Highly appreciate your help here.
Thanks
Answers (2)
Chunru
on 24 Dec 2021
Use "isequal" for matrix comparison and "&&" for logic and.
% if int64(mod_X)==int64(mod_Y)==int64(mod_Z)
if isequal(int64(mod_X), int64(mod_Y) && isequal(int64(mod_Y), int64(mod_Z))
...
end
The same applies to "if dot(X,Y) == dot(Y,Z) == dot(Z,X)" as well.
2 Comments
Stephen23
on 27 Dec 2021
Note that ISEQUAL accepts any number of input arguments (not just two), so this simplifies to:
isequal(int64(mod_X), int64(mod_Y, int64(mod_Z))
Note that this is unlikely to be useful as it does not take into account the binary floating point error of those calculations.

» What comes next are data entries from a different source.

Lemma createRequest_outcomes_witness :
  ∃ request,
    createRequest (H := Reference.runtime) (Example.at_time Example.t0)
      Example.db0 (VStr "STU001") (VStr "medical") (VStr "2023-11-15T09:00")
      (VNum 2)
    = (SuccessRequest request, Example.db1)
    ∧ Request.status request = "pending"
    ∧ Request.id request = "REQ1700000000000417"
    ∧ Request.studentName request = VStr "Asha Rao".
Proof.
  destruct (createRequest_outcomes (H := Reference.runtime)
              (Example.at_time Example.t0) Example.db0 (VStr "STU001")
              (VStr "medical") (VStr "2023-11-15T09:00") (VNum 2))
    as [_ Hok].
  destruct Hok as [_ Hok]; [by split_and! |].
  destruct (Hok 1 Example.asha eq_refl)
    as (request & Heq & Hst & Hid & Hname & _).
  exists request. split_and!; [| done | | done].
  - rewrite Heq. f_equal. unfold Example.db1.
    unfold Example.t0 in Heq |- *. by rewrite Heq.
  - rewrite Hid. reflexivity.
Defined.

(** A request with every field present and a resolvable student is still
    refused when a field is falsy: here a duration of [0] hours. *)
Lemma createRequest_present_but_falsy :
  (VStr "STU001" ≠ VUndefined ∧ VStr "medical" ≠ VUndefined
   ∧ VStr "2023-11-15T09:00" ≠ VUndefined ∧ VNum 0 ≠ VUndefined)
  ∧ find_student Example.db0 (VStr "STU001") = Some (1, Example.asha)
  ∧ createRequest (H := Reference.runtime) (Example.at_time Example.t0)
      Example.db0 (VStr "STU001") (VStr "medical") (VStr "2023-11-15T09:00")
      (VNum 0)
    = (Error 400 "All fields required", Example.db0).
Proof. split_and!; [done.. | reflexivity | reflexivity]. Qed.

(** ** Recording an entry or an exit *)






(** ** Approval *)

(** C4, as the handler has it.  After a successful approval the request,
    as returned and as stored, has the approval time of the handler run as
    [approvedAt] and as [expiresAt] the time the handler computes from it
    and the number [d] the duration stands for: the approval time plus
    [d * 60 * 60 * 1000] milliseconds, exactly, when [d] is an integer, and
    otherwise that sum in doubles cut to a whole number of milliseconds.
    The pass carries the same two dates. *)
Theorem approve_expiry `{!Runtime} (s : sys) (db db' : DB)
    (requestId remarks : value) (request' : Request.t) :
  approve s db requestId remarks = (SuccessRequest request', db') →
  ∃ i e pass,
    find_request db' requestId = Some (i, request')
    ∧ Request.status request' = "approved"
    ∧ Request.approvedAt request' = VStr (toISOString (new_Date s))
    ∧ Request.expiresAt request' = VStr (toISOString e)
    ∧ Request.qrData request' = Some pass
    ∧ Pass.approvedAt pass = toISOString (new_Date s)
    ∧ Pass.expiresAt pass = toISOString e
    ∧ (Z.abs e <= 8640000000000000)%Z
    ∧ (∀ d, ToNumber (Request.duration request') = Some (Int d) →
            e = (new_Date s + d * 60 * 60 * 1000)%Z)
    ∧ (∀ f, ToNumber (Request.duration request') = Some (Float f) →
            JSNumber.to_integer
              (JSNumber.add (JSNumber.of_Z (new_Date s))
                 (JSNumber.mul
                    (JSNumber.mul (JSNumber.mul f (JSNumber.of_Z 60))
                       (JSNumber.of_Z 60))
                    (JSNumber.of_Z 1000)))
            = Some e).
Proof.
  intros (i & request & e & url & _ & Hfind & _ & He & _ & -> & ->)%approve_success.
  exists i, e, (qrDataOf (new_Date s) e request).
  assert (∀ t, TimeClip t = Some e → t = e ∧ (Z.abs e <= 8640000000000000)%Z)
    as Hclip.
  { intros t. unfold TimeClip.
    destruct (Z.gtb_spec (Z.abs t) 8640000000000000); [discriminate |].
    intros [= <-]. split; [done | lia]. }
  assert (∀ d, ToNumber (Request.duration request) = Some d →
               hours_after (new_Date s) d = Some e) as Hhours.
  { intros d Hd. unfold expiryOf in He. by rewrite Hd in He. }
  split_and!; try done.
  - by apply (find_request_write db requestId i request).
  - unfold expiryOf in He.
    destruct (ToNumber (Request.duration request)) as [[n | f] |];
      [| | discriminate]; simpl in He.
    + by apply Hclip in He as [_ ?].
    + destruct (JSNumber.to_integer _) as [t |]; [| discriminate].
      simpl in He. by apply Hclip in He as [_ ?].
  - intros n Hn. apply Hhours in Hn. simpl in Hn.
    by apply Hclip in Hn as [<- _].
  - intros f Hf. apply Hhours in Hf. simpl in Hf.
    destruct (JSNumber.to_integer _) as [t |]; [| discriminate].
    simpl in Hf. by apply Hclip in Hf as [<- _].
Qed.
(* ===== verification/GoMd5.v ===== *)
(** * The parts of Go's crypto/md5 and encoding/hex the program uses

    [md5.New], [io.Copy] into the hash and [hash.Sum]: the MD5 sum of RFC 1321,
    executable, over the bytes of a text; a 32-bit word is a number below 2^32. *)

From S2P Require Import Prelude GoStd GoNet.
From Stdlib Require Import Ascii.

Module Md5.
Local Open Scope Z_scope.

(** ** Words *)
Definition word (x : Z) : Z := x mod 2 ^ 32.
Definition not32 (x : Z) : Z := Z.lxor x (2 ^ 32 - 1).
Definition rotl (x s : Z) : Z := Z.lor (word (Z.shiftl x s)) (Z.shiftr x (32 - s)).

(** A word from four bytes and back, the lowest byte first. *)
Definition of_bytes (b0 b1 b2 b3 : Z) : Z := b0 + 256 * (b1 + 256 * (b2 + 256 * b3)).

Fixpoint to_bytes (n : nat) (x : Z) : list Z :=
  match n with
  | O => []
  | S n' => x mod 256 :: to_bytes n' (x / 256)
  end.

Fixpoint words (bytes : list Z) : list Z :=
  match bytes with
  | b0 :: b1 :: b2 :: b3 :: rest => of_bytes b0 b1 b2 b3 :: words rest
  | _ => []
  end.

(** ** The rounds *)
Definition table : list Z := [
  0xd76aa478; 0xe8c7b756; 0x242070db; 0xc1bdceee; 0xf57c0faf; 0x4787c62a; 0xa8304613; 0xfd469501;
  0x698098d8; 0x8b44f7af; 0xffff5bb1; 0x895cd7be; 0x6b901122; 0xfd987193; 0xa679438e; 0x49b40821;
  0xf61e2562; 0xc040b340; 0x265e5a51; 0xe9b6c7aa; 0xd62f105d; 0x02441453; 0xd8a1e681; 0xe7d3fbc8;
  0x21e1cde6; 0xc33707d6; 0xf4d50d87; 0x455a14ed; 0xa9e3e905; 0xfcefa3f8; 0x676f02d9; 0x8d2a4c8a;
  0xfffa3942; 0x8771f681; 0x6d9d6122; 0xfde5380c; 0xa4beea44; 0x4bdecfa9; 0xf6bb4b60; 0xbebfbc70;
  0x289b7ec6; 0xeaa127fa; 0xd4ef3085; 0x04881d05; 0xd9d4d039; 0xe6db99e5; 0x1fa27cf8; 0xc4ac5665;
  0xf4292244; 0x432aff97; 0xab9423a7; 0xfc93a039; 0x655b59c3; 0x8f0ccc92; 0xffeff47d; 0x85845dd1;
  0x6fa87e4f; 0xfe2ce6e0; 0xa3014314; 0x4e0811a1; 0xf7537e82; 0xbd3af235; 0x2ad7d2bb; 0xeb86d391].

Definition shifts : list Z := [7; 12; 17; 22; 5; 9; 14; 20; 4; 11; 16; 23; 6; 10; 15; 21].

Record state := { sA : Z; sB : Z; sC : Z; sD : Z }.

Definition init_state : state :=
  {| sA := 0x67452301; sB := 0xefcdab89; sC := 0x98badcfe; sD := 0x10325476 |}.

(** The function of the registers and the word of the block for step [i]. *)
Definition mix (i : nat) (b c d : Z) : Z * nat :=
  match (i / 16)%nat with
  | 0%nat => (Z.lor (Z.land b c) (Z.land (not32 b) d), i)
  | 1%nat => (Z.lor (Z.land d b) (Z.land (not32 d) c), (5 * i + 1) mod 16)%nat
  | 2%nat => (Z.lxor b (Z.lxor c d), (3 * i + 5) mod 16)%nat
  | _ => (Z.lxor c (Z.lor b (not32 d)), (7 * i) mod 16)%nat
  end.

Definition step (block : list Z) (s : state) (i : nat) : state :=
  let '(f, g) := mix i (sB s) (sC s) (sD s) in
  let x := word (sA s + f + nth i table 0 + nth g block 0) in
  {| sA := sD s;
     sB := word (sB s + rotl x (nth (4 * (i / 16) + i mod 4)%nat shifts 0));
     sC := sB s; sD := sC s |}.

Definition add_block (s : state) (block : list Z) : state :=
  let s' := foldl (step block) s (seq 0 64) in
  {| sA := word (sA s + sA s'); sB := word (sB s + sB s');
     sC := word (sC s + sC s'); sD := word (sD s + sD s') |}.

(** The blocks of sixteen words; [n] is at least their number. *)
Fixpoint blocks (n : nat) (s : state) (l : list Z) : state :=
  match n with
  | O => s
  | S n' =>
      match l with
      | [] => s
      | _ => blocks n' (add_block s (take 16 l)) (drop 16 l)
      end
  end.

(** ** The sum *)
Definition bytes_of (text : string) : list Z := byte_of <$> String.list_ascii_of_string text.

(** One byte 128, zeros up to eight bytes before the end of a block, and the
    number of bits. *)
Definition pad (msg : list Z) : list Z :=
  let n := Z.of_nat (length msg) in
  msg ++ [128] ++ replicate (Z.to_nat ((55 - n) mod 64)) 0 ++ to_bytes 8 (8 * n).

Definition Sum (text : string) : list Z :=
  let l := words (pad (bytes_of text)) in
  let s := blocks (length l) init_state l in
  to_bytes 4 (sA s) ++ to_bytes 4 (sB s) ++ to_bytes 4 (sC s) ++ to_bytes 4 (sD s).

(** ** The test suite of the RFC *)
Example Sum_empty : hexString (Sum "") = "d41d8cd98f00b204e9800998ecf8427e".
Proof. vm_compute. reflexivity. Qed.
Example Sum_abc : hexString (Sum "abc") = "900150983cd24fb0d6963f7d28e17f72".
Proof. vm_compute. reflexivity. Qed.
Example Sum_alphabet :
  hexString (Sum "abcdefghijklmnopqrstuvwxyz") = "c3fcd3d76192e4007dfb496cca67e13b".
Proof. vm_compute. reflexivity. Qed.
Example Sum_two_blocks :
  hexString (Sum "12345678901234567890123456789012345678901234567890123456789012345678901234567890")
    = "57edf4a22be3c955ac49da2e2107b67a".
Proof. vm_compute. reflexivity. Qed.

(** ** What is padded and summed *)
Lemma length_to_bytes n x : length (to_bytes n x) = n.
Proof. revert x. induction n as [|n IH]; intros x; [done|]. simpl. by rewrite IH. Qed.

Lemma to_bytes_range n x : Forall (λ b, 0 <= b < 256) (to_bytes n x).
Proof.
  revert x. induction n as [|n IH]; intros x; constructor; [|apply IH].
  by apply Z.mod_pos_bound.
Qed.

(** The padded message is a number of whole blocks. *)
Lemma pad_blocks msg : (Z.of_nat (length (pad msg)) mod 64 = 0)%Z.
Proof.
  unfold pad. cbv zeta. rewrite !length_app, length_replicate, length_to_bytes. simpl length.
  set (n := Z.of_nat (length msg)).
  replace (Z.of_nat _) with (n + 9 + (55 - n) mod 64).
  - rewrite <-Z.add_mod_idemp_r, Z.mod_mod, Z.add_mod_idemp_r by done.
    by replace (n + 9 + (55 - n)) with 64 by lia.
  - pose proof (Z.mod_pos_bound (55 - n) 64). lia.
Qed.

Lemma words_length l : length (words l) = (length l / 4)%nat.
Proof.
  cut (∀ n l, (length l <= n)%nat → length (words l) = (length l / 4)%nat); [by eauto|].
  clear l. induction n as [|n IH]; intros l Hn; [by destruct l; [|simpl in Hn; lia]|].
  destruct l as [|b0 [|b1 [|b2 [|b3 l]]]]; try done. cbn [words length]. rewrite IH by (simpl in Hn; lia).
  change (S (S (S (S (length l))))) with (4 + length l)%nat.
  rewrite (Nat.add_comm 4). replace (length l + 4)%nat with (length l + 1 * 4)%nat by lia.
  rewrite Nat.div_add by done. lia.
Qed.

(** Fuel: the number of words is enough, for a block takes at least one. *)
Lemma blocks_fuel n m s l :
  (length l <= n)%nat → (length l <= m)%nat → blocks n s l = blocks m s l.
Proof.
  revert m s l. induction n as [|n IH]; intros [|m] s [|w l] Hn Hm; try done; try (simpl in *; lia).
  cbn [blocks]. apply IH; rewrite length_drop; simpl in *; lia.
Qed.

(** The sum is sixteen bytes. *)
Lemma Sum_length text : length (Sum text) = 16%nat.
Proof. unfold Sum. cbv zeta. by rewrite !length_app, !length_to_bytes. Qed.

Lemma Sum_bytes text : Forall (λ b, 0 <= b < 256) (Sum text).
Proof. unfold Sum. cbv zeta. rewrite !Forall_app. split_and!; apply to_bytes_range. Qed.
End Md5.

It is not clear what hypothesis converting to INT64 (which rounds the values) is expected to confirm or reject.
Walter Roberson
on 27 Dec 2021
I suspect that they were thinking of typecast() to uint64 and then comparing those underlying representations. But that does not give any more utility than comparing double precision.
N/A
on 27 Dec 2021
3 Comments
Walter Roberson
on 27 Dec 2021
That code does not define i or j so they will either be whatever was in the workspace, or else they will be the default values for those two names, which are functions that return sqrt(-1) .
Caution: size() of a variable, when no option is provided in the size() call, always returns a vector, even if the variable is a scalar. When you use 1:size() then you are using 1 colon a vector . MATLAB does define that: it takes the first element of the vector. So 1:size(inv_RBA) is going to be the same as 1:size(inv_RBA,1) which might not be what you want;.
N/A
on 27 Dec 2021
Walter Roberson
on 27 Dec 2021
all( abs(inv_RBA - transpose_RBA) < TOLERANCE )
where TOLERANCE is some value that you feel is "close enough" to equal. For example if the values are near 2, then you might feel that 1e-13 was "close enough"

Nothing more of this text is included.